BrunoP.Blog

Shorten links, generate QR codes, build UTMs and a link-in-bio — all in one place (free)

I keep hearing the same vent from people running marketing: the link is huge and ugly, nobody knows how many clicked, the UTM is a mess and the flyer's QR code measures nothing. I put it all into one free tool — shorten, QR codes, UTMs, link-in-bio, and the clicks behind each one.

The other day a client who runs the Instagram of a clinic sent me a screenshot that basically read like a cry for help: it was a link like healthclinic.com/booking?id=88213&source=may-campaign-final-v2-ok to paste into a story. She asked, a little embarrassed: "can you make this look nice? And how do I know if anyone clicked?". I hear some version of that question every week — from social media managers, salon owners, people printing flyers. So I decided to stop explaining it over chat and build one tool that handles all of it.

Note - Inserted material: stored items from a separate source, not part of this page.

(* ===== verification/Routing.v ===== *)
(** * The URL map: the rules of routes.py and werkzeug's matching

    Each [@api_bp.route] decorator of routes.py is a [rule]: its path,
    split at ['/'] into static parts and the [<int:id>] converter, the
    methods of the decorator and the view it binds.  Flask adds HEAD to
    a rule with GET and OPTIONS to every rule ([provide_automatic_options]);
    [url_map] lists the rules in the order routes.py declares them, the
    blueprint's prefix ['/'] leaving their paths as written.

    A request path is the list of segments after its first ['/']
    (["campers"; "12"] for [/campers/12], ["campers"; ""] for
    [/campers/], [""; "campers"] for [//campers]).  [match_url] is
    werkzeug's [MapAdapter.match] on these rules (werkzeug 2.2 and
    later): the leading slashes of the path are stripped; a rule whose
    parts match and whose methods contain the request's is the match
    (OPTIONS then answered by Flask itself); otherwise the path is
    matched again with its slashes merged by [re.sub("/{2,}?", "/", path)],
    and a match there is a 308 redirect to the merged path; otherwise a
    rule whose parts matched in either attempt with other methods makes
    a 405, and no such rule a 404. *)

From Stdlib Require Import ZArith String Ascii.
From stdpp Require Import base list strings sets.
From S2P Require Import Prelude Json.

Local Open Scope string_scope.

Inductive method := GET | HEAD | POST | PUT | PATCH | DELETE | OPTIONS.

#[export] Instance method_eq_dec : EqDecision method.
Proof. solve_decision. Defined.

Definition mem_method (m : method) (ms : list method) : bool :=
  existsb (fun m' => bool_decide (m = m')) ms.

(** The endpoints of routes.py, with the converted URL argument. *)
Inductive endpoint :=
| EListCampers
| EGetCamperById (id : Z)
| ECreateCamper
| EUpdateCamper (id : Z)
| EListActivities
| EDeleteActivity (id : Z)
| ECreateSignup.

Inductive url_match :=
| Matched (e : endpoint)
| AutoOptions
| WrongMethod
| Redirect (path : list string)
| NoRule.

(** The value of a string of decimal digits, accumulated into [acc];
    [None] at the first character that is not a digit. *)
Fixpoint digits_value (s : string) (acc : Z) : option Z :=
  match s with
  | EmptyString => Some acc
  | String c s' =>
      let n := Z.of_nat (nat_of_ascii c) in
      if ((48 <=? n) && (n <=? 57))%Z then digits_value s' (acc * 10 + (n - 48))%Z
      else None
  end.

(** werkzeug's IntegerConverter: [\d+], then [int(...)]. *)
Definition int_converter (seg : string) : option Z :=
  match seg with
  | EmptyString => None
  | _ => digits_value seg 0
  end.

(** ** The rules *)

Inductive part := PStatic (s : string) | PInt.

Record rule := mkrule {
  rule_parts : list part;
  rule_methods : list method;     (** the [methods=] of the decorator *)
  rule_endpoint : list Z -> endpoint
}.

(** The methods Flask registers for a rule: HEAD with GET, and OPTIONS. *)
Definition flask_methods (ms : list method) : list method :=
  (ms ++ (if mem_method GET ms then [HEAD] else []) ++ [OPTIONS])%list.

(** routes.py:16. *)
Definition rule_list_campers := mkrule [PStatic "campers"] [GET] (fun _ => EListCampers).
(** routes.py:23. *)
Definition rule_get_camper_by_id :=
  mkrule [PStatic "campers"; PInt] [GET] (fun args => EGetCamperById (List.hd 0%Z args)).
(** routes.py:33. *)
Definition rule_create_camper := mkrule [PStatic "campers"] [POST] (fun _ => ECreateCamper).
(** routes.py:54. *)
Definition rule_update_camper :=
  mkrule [PStatic "campers"; PInt] [PATCH] (fun args => EUpdateCamper (List.hd 0%Z args)).
(** routes.py:81. *)
Definition rule_list_activities := mkrule [PStatic "activities"] [GET] (fun _ => EListActivities).
(** routes.py:87. *)
Definition rule_delete_activity :=
  mkrule [PStatic "activities"; PInt] [DELETE] (fun args => EDeleteActivity (List.hd 0%Z args)).
(** routes.py:101. *)
Definition rule_create_signup := mkrule [PStatic "signups"] [POST] (fun _ => ECreateSignup).

(** routes.py:8, the blueprint with prefix ['/'] and its rules in order. *)
Definition url_map : list rule :=
  [rule_list_campers; rule_get_camper_by_id; rule_create_camper; rule_update_camper;
   rule_list_activities; rule_delete_activity; rule_create_signup].

(** ** Matching *)

(** The converted arguments when every part matches its segment. *)
Fixpoint match_parts (ps : list part) (segs : list string) : option (list Z) :=
  match ps, segs with
  | [], [] => Some []
  | PStatic s :: ps, seg :: segs => if String.eqb s seg then match_parts ps segs else None
  | PInt :: ps, seg :: segs =>
      match int_converter seg with
      | Some n => option_map (cons n) (match_parts ps segs)
      | None => None
      end
  | _, _ => None
  end.

(** The first rule whose parts match and whose methods contain [m]. *)
Fixpoint find_rule (m : method) (p : list string) (rs : list rule) : option endpoint :=
  match rs with
  | [] => None
  | r :: rs =>
      match match_parts (rule_parts r) p with
      | Some args =>
          if mem_method m (flask_methods (rule_methods r)) then Some (rule_endpoint r args)
          else find_rule m p rs
      | None => find_rule m p rs
      end
  end.

(** [have_match_for]: the methods of the rules whose parts match. *)
Definition allowed_methods (p : list string) (rs : list rule) : list method :=
  flat_map (fun r => match match_parts (rule_parts r) p with
                     | Some _ => flask_methods (rule_methods r)
                     | None => []
                     end) rs.

(** [path_info.lstrip('/')]: the leading empty segments go, the path
    [/] keeping its one empty segment. *)
Fixpoint lstrip_path (p : list string) : list string :=
  match p with
  | [] => []
  | s :: rest =>
      match rest with
      | [] => [s]
      | _ :: _ => if String.eqb s "" then lstrip_path rest else p
      end
  end.

(** [re.sub("/{2,}?", "/", path)] read on segments: the lazy pattern
    takes two slashes at a time from the left, so an empty segment
    followed by another segment merges the slash before it with the one
    after it, and the scan goes on after that second slash. *)
Fixpoint merge_slashes (p : list string) : list string :=
  match p with
  | [] => []
  | s :: rest =>
      match rest with
      | [] => [s]
      | t :: rest' => if String.eqb s "" then t :: merge_slashes rest' else s :: merge_slashes rest
      end
  end.

(** app.py:11, the rules registered on the application and matched by
    werkzeug's [MapAdapter.match] as Flask's [dispatch_request] uses it. *)
Definition match_url (m : method) (path : list string) : url_match :=
  let p := lstrip_path path in
  match find_rule m p url_map with
  | Some e => if bool_decide (m = OPTIONS) then AutoOptions else Matched e
  | None =>
      let p' := merge_slashes p in
      match find_rule m p' url_map with
      | Some _ => Redirect p'
      | None =>
          match (allowed_methods p url_map ++ allowed_methods p' url_map)%list with
          | [] => NoRule
          | _ => WrongMethod
          end
      end
  end.

(** ** URLs with a decimal id *)

Lemma digits_value_str ds acc :
  Forall (fun d => d < 10)%N ds -> digits_value (str_of_digits ds) acc = Some (horner ds acc).
Proof.
  revert acc. induction ds as [|d ds IH]; intros acc Hds; [done|].
  apply Forall_cons_1 in Hds as [Hd Hds]. simpl.
  unfold nat_of_ascii, digit_char. rewrite N_ascii_embedding by lia.
  rewrite N_nat_Z, N2Z.inj_add.
  rewrite IH by exact Hds. unfold horner; simpl.
  replace ((48 <=? 48 + Z.of_N d) && (48 + Z.of_N d <=? 57))%Z with true
    by (symmetry; apply andb_true_iff; split; apply Z.leb_le; lia).
  by replace (acc * 10 + (48 + Z.of_N d - 48))%Z with (acc * 10 + Z.of_N d)%Z by lia.
Qed.

(** werkzeug's [int] converter reads back the decimal form of an id. *)
Lemma int_converter_dec n : int_converter (dec_string n) = Some (Z.of_N n).
Proof.
  unfold dec_string. remember (S (N.to_nat (N.size n))) as f eqn:Hf.
  assert (Hne : rev (dec_rev f n) <> []).
  { subst f; simpl. destruct (n <? 10)%N; simpl; [done|]. intros H%app_eq_nil. by destruct H. }
  pose proof (digits_value_str (rev (dec_rev f n)) 0) as Hd.
  rewrite horner_rev_dec in Hd by (subst f; apply dec_string_fuel).
  destruct (rev (dec_rev f n)) as [|d ds] eqn:Hr; [done|].
  apply Hd. rewrite <- Hr. apply Forall_rev, dec_rev_digits.
Qed.

Lemma int_text_nonneg n : (0 <= n)%Z -> int_text n = dec_string (Z.to_N n).
Proof. intros Hn. unfold int_text. by destruct (Z.ltb_spec n 0); [lia|]. Qed.

(** The URL [/campers/<str(id)>] of a positive 64-bit id selects the
    camper-by-id view of that id. *)
Lemma match_url_camper_id id :
  (0 <= id)%Z -> match_url GET ["campers"; int_text id] = Matched (EGetCamperById id).
Proof.
  intros Hid. rewrite int_text_nonneg by exact Hid. unfold match_url.
  cbn -[int_converter dec_string]. rewrite int_converter_dec, Z2N.id by exact Hid. reflexivity.
Qed.

(** ** HEAD and OPTIONS *)

Lemma flask_methods_options ms : mem_method OPTIONS (flask_methods ms) = true.
Proof. unfold flask_methods, mem_method. rewrite !existsb_app. cbn. by rewrite !orb_true_r. Qed.

Lemma flask_methods_head ms :
  mem_method HEAD ms = false ->
  mem_method HEAD (flask_methods ms) = mem_method GET (flask_methods ms).
Proof.
  unfold flask_methods. intros H. unfold mem_method in *. rewrite !existsb_app, H. cbn.
  destruct (existsb (fun m' => bool_decide (GET = m')) ms); reflexivity.
Qed.

(** HEAD finds the rule GET finds: no decorator lists HEAD itself. *)
Lemma find_rule_head rs q :
  Forall (fun r => mem_method HEAD (rule_methods r) = false) rs ->
  find_rule HEAD q rs = find_rule GET q rs.
Proof.
  induction 1 as [|r rs Hr _ IH]; [done|]. cbn [find_rule].
  rewrite flask_methods_head by exact Hr. by destruct (match_parts _ _); rewrite IH.
Qed.

(** Every rule answers OPTIONS: a path with no rule for OPTIONS has no
    rule at all. *)
Lemma find_rule_options rs q : find_rule OPTIONS q rs = None -> allowed_methods q rs = [].
Proof.
  induction rs as [|r rs IH]; [done|]. cbn [find_rule]. unfold allowed_methods in *. cbn [flat_map].
  rewrite flask_methods_options. destruct (match_parts _ _); [done|]. apply IH.
Qed.

Lemma url_map_no_head : Forall (fun r => mem_method HEAD (rule_methods r) = false) url_map.
Proof. by repeat constructor. Qed.

Lemma match_url_head p : match_url HEAD p = match_url GET p.
Proof. unfold match_url. by rewrite !(find_rule_head _ _ url_map_no_head). Qed.

(** OPTIONS is answered by Flask on a path some rule matches, redirected
    when the path needs its slashes merged, and 404 elsewhere: never 405. *)
Lemma match_url_options p :
  match_url OPTIONS p = AutoOptions \/ match_url OPTIONS p = NoRule \/
  match_url OPTIONS p = Redirect (merge_slashes (lstrip_path p)).
Proof.
  unfold match_url. destruct (find_rule OPTIONS (lstrip_path p) url_map) as [e|] eqn:F1; [by left|].
  destruct (find_rule OPTIONS (merge_slashes _) url_map) as [e|] eqn:F2; [by right; right|].
  rewrite !find_rule_options by assumption. by right; left.
Qed.

(** ** Paths without empty segments *)

Definition clean_path (p : list string) : Prop := Forall (fun s => s <> "") p.

Lemma lstrip_clean p : clean_path p -> lstrip_path p = p.
Proof.
  intros Hp. destruct Hp as [|s rest Hs _]; [done|]. cbn.
  destruct rest; [done|]. by rewrite (proj2 (String.eqb_neq _ _) Hs).
Qed.

Lemma merge_clean p : clean_path p -> merge_slashes p = p.
Proof.
  induction 1 as [|s rest Hs Hrest IH]; [done|]. cbn.
  destruct rest as [|t rest']; [done|]. by rewrite (proj2 (String.eqb_neq _ _) Hs), IH.
Qed.

Lemma lstrip_head r rest : r <> "" -> lstrip_path (r :: rest) = r :: rest.
Proof. intros Hr. cbn. destruct rest; [done|]. by rewrite (proj2 (String.eqb_neq _ _) Hr). Qed.

Lemma merge_head r rest : r <> "" -> exists rest', merge_slashes (r :: rest) = r :: rest'.
Proof.
  intros Hr. cbn. destruct rest as [|t rest]; [by eexists|].
  rewrite (proj2 (String.eqb_neq _ _) Hr). by eexists.
Qed.

Ltac unfold_rules :=
  unfold url_map, rule_list_campers, rule_get_camper_by_id, rule_create_camper, rule_update_camper,
    rule_list_activities, rule_delete_activity, rule_create_signup;
  cbn [find_rule allowed_methods flat_map rule_parts rule_methods rule_endpoint match_parts].

(** Every rule starts with [campers], [activities] or [signups]. *)
Lemma url_map_first_segment m r q :
  r ∉ ["campers"; "activities"; "signups"] ->
  find_rule m (r :: q) url_map = None /\ allowed_methods (r :: q) url_map = [].
Proof.
  intros Hr.
  assert (H1 : String.eqb "campers" r = false) by (apply String.eqb_neq; set_solver).
  assert (H2 : String.eqb "activities" r = false) by (apply String.eqb_neq; set_solver).
  assert (H3 : String.eqb "signups" r = false) by (apply String.eqb_neq; set_solver).
  unfold allowed_methods. unfold_rules. by rewrite H1, H2, H3.
Qed.

(** No rule has an empty second part: an empty segment after the first
    matches no rule. *)
Lemma url_map_empty_second m r q : find_rule m (r :: "" :: q) url_map = None.
Proof.
  unfold_rules. cbn -[String.eqb].
  by destruct (String.eqb "campers" r), (String.eqb "activities" r), (String.eqb "signups" r).
Qed.

(** Merging the slashes of [/r//t/...] gives [/r/t/...]. *)
Lemma merge_double r t rest :
  clean_path (r :: t :: rest) -> merge_slashes (r :: "" :: t :: rest) = r :: t :: rest.
Proof.
  intros Hc. apply Forall_cons_1 in Hc as [Hr Hc]. apply Forall_cons_1 in Hc as [_ Hc].
  cbn. rewrite (proj2 (String.eqb_neq _ _) Hr). cbn. by rewrite merge_clean.
Qed.

(** On a path without empty segments werkzeug's two attempts are one:
    the view of the first rule with the method, else 405 when some rule
    matches the path, else 404. *)
Lemma match_url_clean m p :
  clean_path p ->
  match_url m p =
  match find_rule m p url_map with
  | Some e => if bool_decide (m = OPTIONS) then AutoOptions else Matched e
  | None => match allowed_methods p url_map with [] => NoRule | _ => WrongMethod end
  end.
Proof.
  intros Hp. unfold match_url. rewrite lstrip_clean, merge_clean by exact Hp.
  destruct (find_rule m p url_map); [done|]. by destruct (allowed_methods p url_map).
Qed.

The problem: your links are scattered out there, and none of them tell you anything

If you handle promotion for a business, you've probably lived through at least one of these scenes:

  • The huge, ugly link. You need to paste a giant address onto a card, a flyer, your Instagram bio — and it spans three lines, nobody types it right, and it looks awful.
  • You have no idea who clicked. You posted it, dropped it in the group, printed it on the brochure. And then? Did five people click or five hundred? On phone or desktop? Nobody knows.
  • The UTM (that mess after the ?). Either you don't use it — and Google Analytics dumps everything into one "social" bucket without telling you which post worked — or you use it and type it inconsistently, uppercase here, lowercase there, and the reports turn to soup.
  • The QR code that's a black hole. You printed 5,000 flyers with a gorgeous QR code. How many people scanned it? No clue. It could've been a hit or a waste — and you'll never know.
  • The "link in bio" chaos. Instagram allows only one link. So you keep swapping it: today it points to bookings, tomorrow to WhatsApp, next to a promo. Whoever tapped it yesterday landed in the wrong place.

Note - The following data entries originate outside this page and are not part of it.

Lemma query_get_activity_int d n : in_int64 n -> query_get_activity d (JInt n) = Ok (find_activity d n).
Proof. intros Hn. unfold query_get_activity, identity_key, scalar_key; simpl.
  by rewrite bool_decide_eq_true_2 by exact Hn. Qed.

(** An id sent as the decimal text [str(n)] selects the row [n]. *)
Lemma query_get_camper_text d n :
  in_int64 n -> query_get_camper d (JStr (int_text n)) = Ok (find_camper d n).
Proof.
  intros Hn. unfold query_get_camper, identity_key, scalar_key. cbn [sqlite_bindable sqlite_key rbind].
  by rewrite (text_rowid_inject_Z _ n (int_text_numeric n) Hn).
Qed.

Lemma query_get_activity_text d n :
  in_int64 n -> query_get_activity d (JStr (int_text n)) = Ok (find_activity d n).
Proof.
  intros Hn. unfold query_get_activity, identity_key, scalar_key. cbn [sqlite_bindable sqlite_key rbind].
  by rewrite (text_rowid_inject_Z _ n (int_text_numeric n) Hn).
Qed.

(** The constructor and the flush of create_camper succeed together
    exactly on a committable name and age; whatever they raise, the
    handler's [except] answers the same. *)
Lemma Camper_init_flush {A} name age (k : json * json -> pyres A) (x : A) :
  (try (na <- Camper_init name age ;; flush_check [na.1; na.2] ;;; k na) except (fun _ => x)) =
  if row_name_ok name && row_age_ok age then try (k (name, age)) except (fun _ => x) else x.
Proof.
  unfold Camper_init, row_name_ok. rewrite validate_name_cases, validate_age_cases.
  destruct (truthy name); simpl; [|done].
  destruct (row_age_ok age) eqn:Ha; [|rewrite andb_false_r; by destruct (as_number age)].
  unfold flush_check; simpl. rewrite (row_age_bindable age Ha).
  by destruct (sqlite_bindable name).
Qed.

#[export] Hint Rewrite to_dict_camper to_dict_camper_detail to_dict_activity to_dict_signup
  : camp_rw.

(** ** create_camper *)

(** C2: POST /campers answers 201 with the new camper and inserts it
    exactly when the body is an object whose [name] is truthy and
    bindable and whose [age] is a number in [8, 18]; every other JSON
    body answers the uniform 400 and leaves the store unchanged. *)
Theorem create_camper_spec d j :
  create_camper d (RJson j) =
  match j with
  | JObj kvs =>
      let name := field kvs "name" in
      let age := field kvs "age" in
      if row_name_ok name && row_age_ok age then
        let '(c, d') := insert_camper d name age in
        Ok (mkresp 201 (BJson (camper_view d' c)), d')
      else Ok (validation_error_response, d)
  | _ => Ok (validation_error_response, d)
  end.
Proof.
  destruct j as [| | | | | |kvs]; try reflexivity.
  unfold create_camper; simpl. rewrite Camper_init_flush. unfold field.
  destruct (_ && _); [|done]. simpl. by rewrite to_dict_camper.
Qed.

(** [create_camper] on an object body: the shape of its [try:]. *)
Lemma create_camper_obj d kvs :
  create_camper d (RJson (JObj kvs)) =
  if row_name_ok (field kvs "name") && row_age_ok (field kvs "age") then
    let '(c, d') := insert_camper d (field kvs "name") (field kvs "age") in
    Ok (mkresp 201 (BJson (camper_view d' c)), d')
  else Ok (validation_error_response, d).
Proof.
  unfold create_camper; simpl. rewrite Camper_init_flush. unfold field.
  destruct (_ && _); [|done]. simpl. by rewrite to_dict_camper.
Qed.

(** ** update_camper *)

(** The camper after [PATCH]: each field present in the body replaces
    the stored one. *)
Definition patched (c : Camper.t) (kvs : list (string * json)) : Camper.t :=
  Camper.mk (Camper.id c) (default (Camper.name c) (obj_get kvs "name"))
            (default (Camper.age c) (obj_get kvs "age")).

(** Every field present in the body is committable. *)
Definition patch_ok (kvs : list (string * json)) : bool :=
  match obj_get kvs "name" with Some v => row_name_ok v | None => true end &&
  match obj_get kvs "age" with Some v => row_age_ok v | None => true end.

Lemma assign_if_present_obj kvs key set c w :
  assign_if_present (JObj kvs) key set c w =
  match obj_get kvs key with
  | Some v => c' <- set c v ;; Ok (c', w ++ [v])
  | None => Ok (c, w)
  end.
Proof.
  unfold assign_if_present, py_in, py_getitem; simpl.
  by destruct (obj_get kvs key).
Qed.

(** The assignments and the flush of update_camper succeed together
    exactly when every field present is committable. *)
Definition patch_written (kvs : list (string * json)) : list json :=
  match obj_get kvs "name" with Some v => [v] | None => [] end ++
  match obj_get kvs "age" with Some v => [v] | None => [] end.

Lemma patch_flush {A} c kvs (k : Camper.t * list json -> pyres A) (x : A) :
  (try (cw <- assign_if_present (JObj kvs) "name" set_name c [] ;;
        cw <- assign_if_present (JObj kvs) "age" set_age cw.1 cw.2 ;;
        flush_check cw.2 ;;; k cw) except (fun _ => x)) =
  if patch_ok kvs then try (k (patched c kvs, patch_written kvs)) except (fun _ => x) else x.
Proof.
  destruct c as [cid cname cage].
  unfold patch_ok, patched, patch_written, row_name_ok, set_name, set_age.
  rewrite assign_if_present_obj. destruct (obj_get kvs "name") as [vn|]; simpl.
  - rewrite validate_name_cases. destruct (truthy vn); simpl; [|done].
    rewrite assign_if_present_obj. destruct (obj_get kvs "age") as [va|]; simpl.
    + rewrite validate_age_cases. destruct (row_age_ok va) eqn:Ha; simpl.
      * unfold flush_check; simpl. rewrite (row_age_bindable va Ha).
        by destruct (sqlite_bindable vn).
      * rewrite andb_false_r. by destruct (as_number va).
    + unfold flush_check; simpl. by destruct (sqlite_bindable vn).
  - rewrite assign_if_present_obj. destruct (obj_get kvs "age") as [va|]; simpl; [|done].
    rewrite validate_age_cases. destruct (row_age_ok va) eqn:Ha; simpl.
    + unfold flush_check; simpl. by rewrite (row_age_bindable va Ha).
    + by destruct (as_number va).
Qed.

(** C4: PATCH /campers/<id> on an existing camper answers 202 and writes
    every field present in the body when all of them are committable,
    and otherwise answers the uniform 400 with the store unchanged: a
    valid name is not kept when the age beside it fails.  An absent
    camper answers 404. *)
Theorem update_camper_spec d id kvs :
  in_int64 id ->
  update_camper d id (RJson (JObj kvs)) =
  match find_camper d id with
  | None => Ok (mkresp 404 (error_json "Camper not found"), d)
  | Some c =>
      if patch_ok kvs then
        let d' := update_camper_row d (patched c kvs) in
        Ok (mkresp 202 (BJson (camper_view d' (stored_camper (patched c kvs)))), d')
      else Ok (validation_error_response, d)
  end.
Proof.
  intros Hid. unfold update_camper. rewrite query_get_camper_int by exact Hid.
  cbn [rbind]. destruct (find_camper d id) as [c|] eqn:Hc; [|done]. cbn [rbind get_json].
  rewrite patch_flush. destruct (patch_ok kvs); [|done]. simpl. rewrite to_dict_camper.
  pose proof (find_camper_Some _ _ _ Hc) as [_ Hcid].
  rewrite refresh_camper_update; [done|]. simpl. rewrite Hcid. exact (find_camper_id _ _ _ Hc).
Qed.

(** [data[k]] on a body that is not a dict raises TypeError. *)
Lemma py_getitem_non_object j k : (forall kvs, j <> JObj kvs) -> py_getitem j k = raise TypeError.
Proof. intros Hj. destruct j; try reflexivity. by destruct (Hj kvs). Qed.

(** C25: PATCH /campers/<id> with a JSON body that is not an object:
    [k in data] is membership for a list and substring search for a
    string, and raises TypeError for null, a number or a boolean.  When
    neither "name" nor "age" is found the commit writes nothing and the
    answer is 202 with the camper as stored; when one is found,
    [data[k]] raises TypeError, which the handler's [except] answers
    with the uniform 400, as it answers null, numbers and booleans.
    The specification only speaks of object bodies. *)
Theorem update_camper_non_object d id c j :
  db_wf d -> in_int64 id -> find_camper d id = Some c -> (forall kvs, j <> JObj kvs) ->
  update_camper d id (RJson j) =
  match py_in "name" j, py_in "age" j with
  | Ok false, Ok false => Ok (mkresp 202 (BJson (camper_view d c)), d)
  | _, _ => Ok (validation_error_response, d)
  end.
Proof.
  intros Hwf Hid Hc Hj. pose proof (find_camper_Some _ _ _ Hc) as [Hin Hcid].
  assert (Hsame : update_camper_row d c = d).
  { destruct Hwf as ([Hnd _] & _ & _ & Hcs & _). apply update_camper_row_same; [done|done|].
    by eapply Forall_forall in Hcs. }
  assert (Hre : refresh_camper d c = c) by (unfold refresh_camper; by rewrite Hcid, Hc).
  unfold update_camper. rewrite query_get_camper_int by exact Hid. cbn [rbind]. rewrite Hc.
  cbn [rbind get_json]. unfold assign_if_present.
  destruct (py_in "name" j) as [[]|e]; cbn [rbind];
    [by rewrite py_getitem_non_object| |reflexivity].
  destruct (py_in "age" j) as [[]|e]; cbn [rbind];
    [by rewrite py_getitem_non_object| |reflexivity].
  unfold flush_check. cbn [forallb rbind try_except fst snd]. rewrite Hsame, Hre. by rewrite to_dict_camper.
Qed.

(** ** create_signup *)

(** POST /signups with a body that is not a JSON object raises
    AttributeError at [data.get], before the handler's [try:]. *)
Lemma create_signup_non_object d j :
  (forall kvs, j <> JObj kvs) -> create_signup d (RJson j) = raise AttributeError.
Proof. intros Hj. destruct j; try reflexivity. by destruct (Hj kvs). Qed.

(** The constructor and the flush of create_signup: the same
    all-or-nothing shape as [Camper_init_flush]. *)
Lemma Signup_init_flush {A} cj aj t (k : json * json * json -> pyres A) (x : A) :
  (try (f <- Signup_init cj aj t ;; flush_check [f.1.1; f.1.2; f.2] ;;; k f) except (fun _ => x)) =
  if row_time_ok t && sqlite_bindable cj && sqlite_bindable aj
  then try (k (cj, aj, t)) except (fun _ => x) else x.
Proof.
  unfold Signup_init. rewrite validate_time_cases.
  destruct (row_time_ok t) eqn:Ht; [|by destruct (as_number t)]. simpl.
  unfold flush_check; simpl. rewrite (row_time_bindable t Ht), andb_true_r.
  by destruct (sqlite_bindable cj), (sqlite_bindable aj).
Qed.

(** The three branches of create_signup on an object body. *)
Lemma create_signup_no_camper d kvs :
  query_get_camper d (field kvs "camper_id") = Ok None ->
  create_signup d (RJson (JObj kvs)) = Ok (validation_error_response, d).
Proof. intros Hc. unfold create_signup; simpl. unfold field in Hc. by rewrite Hc. Qed.

Lemma create_signup_no_activity d kvs c :
  query_get_camper d (field kvs "camper_id") = Ok (Some c) ->
  query_get_activity d (field kvs "activity_id") = Ok None ->
  create_signup d (RJson (JObj kvs)) = Ok (validation_error_response, d).
Proof. intros Hc Ha. unfold create_signup; simpl. unfold field in Hc, Ha. by rewrite Hc; simpl; rewrite Ha. Qed.

Lemma create_signup_found d kvs c a :
  query_get_camper d (field kvs "camper_id") = Ok (Some c) ->
  query_get_activity d (field kvs "activity_id") = Ok (Some a) ->
  create_signup d (RJson (JObj kvs)) =
  if row_time_ok (field kvs "time") && sqlite_bindable (field kvs "camper_id")
     && sqlite_bindable (field kvs "activity_id") then
    let '(s, d') := insert_signup d (field kvs "time") (Camper.id c) (Activity.id a) in
    Ok (mkresp 201 (BJson (signup_view d' s)), d')
  else Ok (validation_error_response, d).
Proof.
  intros Hc Ha. unfold create_signup; simpl. unfold field in *.
  rewrite Hc; simpl. rewrite Ha. cbn [rbind]. rewrite Signup_init_flush.
  destruct (_ && _ && _); [|done]. simpl. by rewrite to_dict_signup.
Qed.

(** C5: POST /signups with integer ids: when the camper and the activity
    exist and [time] is a number in [0, 23], the signup is inserted with
    the next id and the response is 201 with the camper and the
    activity nested; a missing camper, a missing activity or a time out
    of range answers the uniform 400 and leaves the store unchanged. *)
Theorem create_signup_int_spec d cid aid t :
  in_int64 cid -> in_int64 aid ->
  create_signup d (RJson (JObj [("camper_id", JInt cid); ("activity_id", JInt aid); ("time", t)]%string)) =
  match find_camper d cid, find_activity d aid with
  | Some _, Some _ =>
      if row_time_ok t then
        let '(s, d') := insert_signup d t cid aid in
        Ok (mkresp 201 (BJson (signup_view d' s)), d')
      else Ok (validation_error_response, d)
  | _, _ => Ok (validation_error_response, d)
  end.
Proof.
  intros Hc Ha.
  pose proof (query_get_camper_int d cid Hc) as Qc. pose proof (query_get_activity_int d aid Ha) as Qa.
  destruct (find_camper d cid) as [c|] eqn:Fc; [|by apply create_signup_no_camper].
  destruct (find_activity d aid) as [a|] eqn:Fa; [|by eapply create_signup_no_activity].
  rewrite (create_signup_found d [("camper_id", JInt cid); ("activity_id", JInt aid); ("time", t)]%string
             c a Qc Qa).
  unfold field; simpl.
  rewrite !bool_decide_eq_true_2 by assumption. rewrite !andb_true_r.
  apply find_camper_Some in Fc as [_ ->]. by apply find_activity_Some in Fa as [_ ->].
Qed.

Notice the thread running through it: everything is scattered and nothing is measured. You work, you promote, you spend on printed material — and you're in the dark about what actually worked.

The solution: I bundled those five things into one tool

I got tired of watching good marketers make decisions on a hunch, so I built LinkUtils: a free link toolbox, made for people who are not technical. Nothing to install, no jargon. You open it in the browser and use it. Let me go pain by pain.

Shorten the link, build the UTM, and the QR code that finally measures

Shorten the link. You paste that mile-long address and get back a short, clean link that's easy to drop anywhere. You can choose the ending (the "slug" — instead of x7Kp9, make it /book), set a password to open it, and even an expiry date (handy for a promo that ends with the month — after that the link simply stops working).

Build the UTM without memorizing anything. Instead of typing that mess by hand, you fill in a few little fields — "where's it coming from? (Instagram, email…)", "which campaign?" — and the tool assembles the link correctly, always in the same pattern. Then, over in your Analytics, you can finally answer the question that matters: which post brought more clients? The UTM tells you.

Generate a nice QR code — and a trackable one. You create the QR in your brand's color and style and download it as a PNG to send to the printer. But here's the trick: because the QR points to your short link, you get to see how many people scanned it. Remember the 5,000 flyers? Now you'll know whether 30 or 800 people read the code — and whether it's worth reprinting.

A bio page and the numbers behind every link

Solving "link in bio". Instead of constantly swapping Instagram's single link, you create a bio page: one address that opens a neat little list with everything — booking, WhatsApp, menu, this month's promo. Put that one link in the bio and you're done; when the offer changes, you edit the page, not the bio.

And see the analytics for every link. This is the part that changes the game. For each link you can see how many clicks it got, when they happened, where they came from, and on which device (phone or computer). Suddenly that Tuesday post you thought had flopped turns out to be the one that brought the most people — and you only find out because the number is right there in front of you.

You don't need all of it at once. Shortening a link, building a UTM, and generating a QR code can be done without an account, on the spot. The free signup only matters when you want to save your links and track their clicks over time.

Organize my links for free

FAQ

Do I need to sign up to use it? Not to start — you shorten, build UTMs and generate QR codes on the spot, no account. The free signup only kicks in when you want to save everything and watch the clicks over time.
Does a printed QR still work if I change the link later? Yes, when it points to a short link: you swap the destination without reprinting the material — and you still see how many scanned it.
What's a UTM and why use it? They're tags at the end of a link that say where each visit came from; without them, Analytics lumps everything together and you can't tell which action brought clients. The tool builds them for you.
How much does it cost? LinkUtils is free: shortening, QR codes, UTMs, a bio page and analytics, all at no cost.